● Extracted records:
(** ** Data model *)

(** Modelled from the spec: the type [board], declared in [liblife.h], which
    is not part of the sources.  The specification describes a dense
    two-dimensional grid of [WIDTH] x [HEIGHT] cells, each 0 (dead) or 1
    (alive).  It is indexed [b[row][col]]: the header comment of [life.c]
    places [A[0][WIDTH-1]] next to [A[1][0]] in memory, so a row has [WIDTH]
    cells, and the loops of [Avery] run the first index up to [HEIGHT].  Rows
    are the elements of the outer list.  Cells are promoted to [int] when
    read, so they are kept as [Z]; a sum of eight cells of a narrow integer
    type stays within [int]. *)
Abbreviation board := (list (list Z)).

(** Buffers are named by identifiers; two equal identifiers are the same
    array. *)
Abbreviation bufid := positive.

Inductive access : Type :=
  | Read (b : bufid) (r c : Z)
  | Write (b : bufid) (r c : Z).

(** The store of boards and, as a ghost component, the accesses performed so
    far (most recent first). *)
Record state : Type := State {
  mem : gmap bufid board;
  trace : list access
}.

(** A run either finishes with a value and a state, or stops at the first
    access that is outside its board. *)
Inductive outcome (A : Type) : Type :=
  | Done (a : A) (s : state)
  | Fault (a : access).
Arguments Done {A} a s.
Arguments Fault {A} a.

Definition M (A : Type) : Type := state → outcome A.

#[global] Instance M_ret : MRet M := λ A a s, Done a s.
#[global] Instance M_bind : MBind M := λ A B f m s,
  match m s with
  | Done a s' => f a s'
  | Fault a => Fault a
  end.

(** [b[r][c]] as a partial read, and the in-place update [b[r][c] = v]. *)
Definition get (b : board) (r c : Z) : option Z :=
  row ← b !! Z.to_nat r; row !! Z.to_nat c.

Definition set (b : board) (r c v : Z) : board :=
  alter (λ row, <[Z.to_nat c := v]> row) (Z.to_nat r) b.

(** The value of a cell, 0 where the board has none. *)
Definition cell (b : board) (r c : Z) : Z := default 0 (get b r c).

(** [(k | n) == 3], the C expression that decides the next state of a cell
    with state [k] and neighbour sum [n]; its value is the [int] 0 or 1. *)
Definition alive_next (k n : Z) : Z := if Z.lor k n =? 3 then 1 else 0.

(** [for (i = lo; i < hi; ++i) body]: the body does not assign [i]. *)
Fixpoint for_from (n : nat) (i : Z) (body : Z → M unit) : M unit :=
  match n with
  | O => mret tt
  | S n' => body i;; for_from n' (i + 1) body
  end.

Definition for_range (lo hi : Z) (body : Z → M unit) : M unit :=
  for_from (Z.to_nat (hi - lo)) lo body.

Section Life.

(** [WIDTH] and [HEIGHT] are macros of [liblife.h]; they are fixed for a
    build and taken as parameters here. *)
Variables WIDTH HEIGHT : Z.

Definition in_bounds (r c : Z) : bool :=
  (0 <=? r) && (r <? HEIGHT) && (0 <=? c) && (c <? WIDTH).

(** A board of the declared dimensions: [HEIGHT] rows of [WIDTH] cells. *)
Definition shape (b : board) : Prop :=
  length b = Z.to_nat HEIGHT ∧ Forall (λ row, length row = Z.to_nat WIDTH) b.

(** Every cell is 0 or 1. *)
Definition binary (b : board) : Prop :=
  Forall (Forall (λ v, v = 0 ∨ v = 1)) b.
Definition _extract_budget (message : string) : option budget_entry :=
  extract_budget_with (intent_patterns set_budget) message.

(** [description.title() if description else 'Expense'] *)
Definition titled (description : option string) (default : string) : string :=
  match description with
  | Some text => if String.eqb text EmptyString then default else Text.title text
  | None => default
  end.

(** A handler reads and writes the database; when it raises, it does so
    before any write. *)
Definition handled := outcome (result * Db.db).

Definition _handle_add_expense (e : env) (data : entry) (user_id : Z) (d : Db.db)
  : handled :=
  let amount := e_amount data in
  let description := e_description data in
  let '(category_name, confidence) := Categorizer.predict (model e) description in
  let found :=
    match Db.get_category_by_name category_name user_id d with
    | Some category => Ok category
    | None =>
        let categories := Db.get_categories (Some Db.Expense) user_id d in
        match categories with
        | [] => Raise IndexError
        | first :: _ =>
            Ok (default first
                  (find (fun c => Text.contains "Other" (Db.c_name c)) categories))
        end
    end in
  match found with
  | Raise x => Raise x
  | Ok category =>
      let '(transaction_id, d') :=
        Db.add_transaction amount (titled description "Expense") (Db.c_id category)
                           Db.Expense (today e) user_id d in
      Ok (mkResult
            (ExpenseAdded amount (titled description "Expense")
                          (Db.c_icon category) (Db.c_name category) (today e))
            "expense_added"
            (Added transaction_id amount (Db.c_name category) description),
          d')
  end.

Definition is_income (c : Db.category) : bool := Db.ttype_eqb (Db.c_type c) Db.Income.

● Aim of the exercise:
Would you restate the whole listing word for word?

● Output below:
(** ** Data model *)

(** Modelled from the spec: the type [board], declared in [liblife.h], which
    is not part of the sources.  The specification describes a dense
    two-dimensional grid of [WIDTH] x [HEIGHT] cells, each 0 (dead) or 1
    (alive).  It is indexed [b[row][col]]: the header comment of [life.c]
    places [A[0][WIDTH-1]] next to [A[1][0]] in memory, so a row has [WIDTH]
    cells, and the loops of [Avery] run the first index up to [HEIGHT].  Rows
    are the elements of the outer list.  Cells are promoted to [int] when
    read, so they are kept as [Z]; a sum of eight cells of a narrow integer
    type stays within [int]. *)
Abbreviation board := (list (list Z)).

(** Buffers are named by identifiers; two equal identifiers are the same
    array. *)
Abbreviation bufid := positive.

Inductive access : Type :=
  | Read (b : bufid) (r c : Z)
  | Write (b : bufid) (r c : Z).

(** The store of boards and, as a ghost component, the accesses performed so
    far (most recent first). *)
Record state : Type := State {
  mem : gmap bufid board;
  trace : list access
}.

(** A run either finishes with a value and a state, or stops at the first
    access that is outside its board. *)
Inductive outcome (A : Type) : Type :=
  | Done (a : A) (s : state)
  | Fault (a : access).
Arguments Done {A} a s.
Arguments Fault {A} a.

Definition M (A : Type) : Type := state → outcome A.

#[global] Instance M_ret : MRet M := λ A a s, Done a s.
#[global] Instance M_bind : MBind M := λ A B f m s,
  match m s with
  | Done a s' => f a s'
  | Fault a => Fault a
  end.

(** [b[r][c]] as a partial read, and the in-place update [b[r][c] = v]. *)
Definition get (b : board) (r c : Z) : option Z :=
  row ← b !! Z.to_nat r; row !! Z.to_nat c.

Definition set (b : board) (r c v : Z) : board :=
  alter (λ row, <[Z.to_nat c := v]> row) (Z.to_nat r) b.

(** The value of a cell, 0 where the board has none. *)
Definition cell (b : board) (r c : Z) : Z := default 0 (get b r c).

(** [(k | n) == 3], the C expression that decides the next state of a cell
    with state [k] and neighbour sum [n]; its value is the [int] 0 or 1. *)
Definition alive_next (k n : Z) : Z := if Z.lor k n =? 3 then 1 else 0.

(** [for (i = lo; i < hi; ++i) body]: the body does not assign [i]. *)
Fixpoint for_from (n : nat) (i : Z) (body : Z → M unit) : M unit :=
  match n with
  | O => mret tt
  | S n' => body i;; for_from n' (i + 1) body
  end.

Definition for_range (lo hi : Z) (body : Z → M unit) : M unit :=
  for_from (Z.to_nat (hi - lo)) lo body.

Section Life.

(** [WIDTH] and [HEIGHT] are macros of [liblife.h]; they are fixed for a
    build and taken as parameters here. *)
Variables WIDTH HEIGHT : Z.

Definition in_bounds (r c : Z) : bool :=
  (0 <=? r) && (r <? HEIGHT) && (0 <=? c) && (c <? WIDTH).

(** A board of the declared dimensions: [HEIGHT] rows of [WIDTH] cells. *)
Definition shape (b : board) : Prop :=
  length b = Z.to_nat HEIGHT ∧ Forall (λ row, length row = Z.to_nat WIDTH) b.

(** Every cell is 0 or 1. *)
Definition binary (b : board) : Prop :=
  Forall (Forall (λ v, v = 0 ∨ v = 1)) b.
Definition _extract_budget (message : string) : option budget_entry :=
  extract_budget_with (intent_patterns set_budget) message.

(** [description.title() if description else 'Expense'] *)
Definition titled (description : option string) (default : string) : string :=
  match description with
  | Some text => if String.eqb text EmptyString then default else Text.title text
  | None => default
  end.

(** A handler reads and writes the database; when it raises, it does so
    before any write. *)
Definition handled := outcome (result * Db.db).

Definition _handle_add_expense (e : env) (data : entry) (user_id : Z) (d : Db.db)
  : handled :=
  let amount := e_amount data in
  let description := e_description data in
  let '(category_name, confidence) := Categorizer.predict (model e) description in
  let found :=
    match Db.get_category_by_name category_name user_id d with
    | Some category => Ok category
    | None =>
        let categories := Db.get_categories (Some Db.Expense) user_id d in
        match categories with
        | [] => Raise IndexError
        | first :: _ =>
            Ok (default first
                  (find (fun c => Text.contains "Other" (Db.c_name c)) categories))
        end
    end in
  match found with
  | Raise x => Raise x
  | Ok category =>
      let '(transaction_id, d') :=
        Db.add_transaction amount (titled description "Expense") (Db.c_id category)
                           Db.Expense (today e) user_id d in
      Ok (mkResult
            (ExpenseAdded amount (titled description "Expense")
                          (Db.c_icon category) (Db.c_name category) (today e))
            "expense_added"
            (Added transaction_id amount (Db.c_name category) description),
          d')
  end.

Definition is_income (c : Db.category) : bool := Db.ttype_eqb (Db.c_type c) Db.Income.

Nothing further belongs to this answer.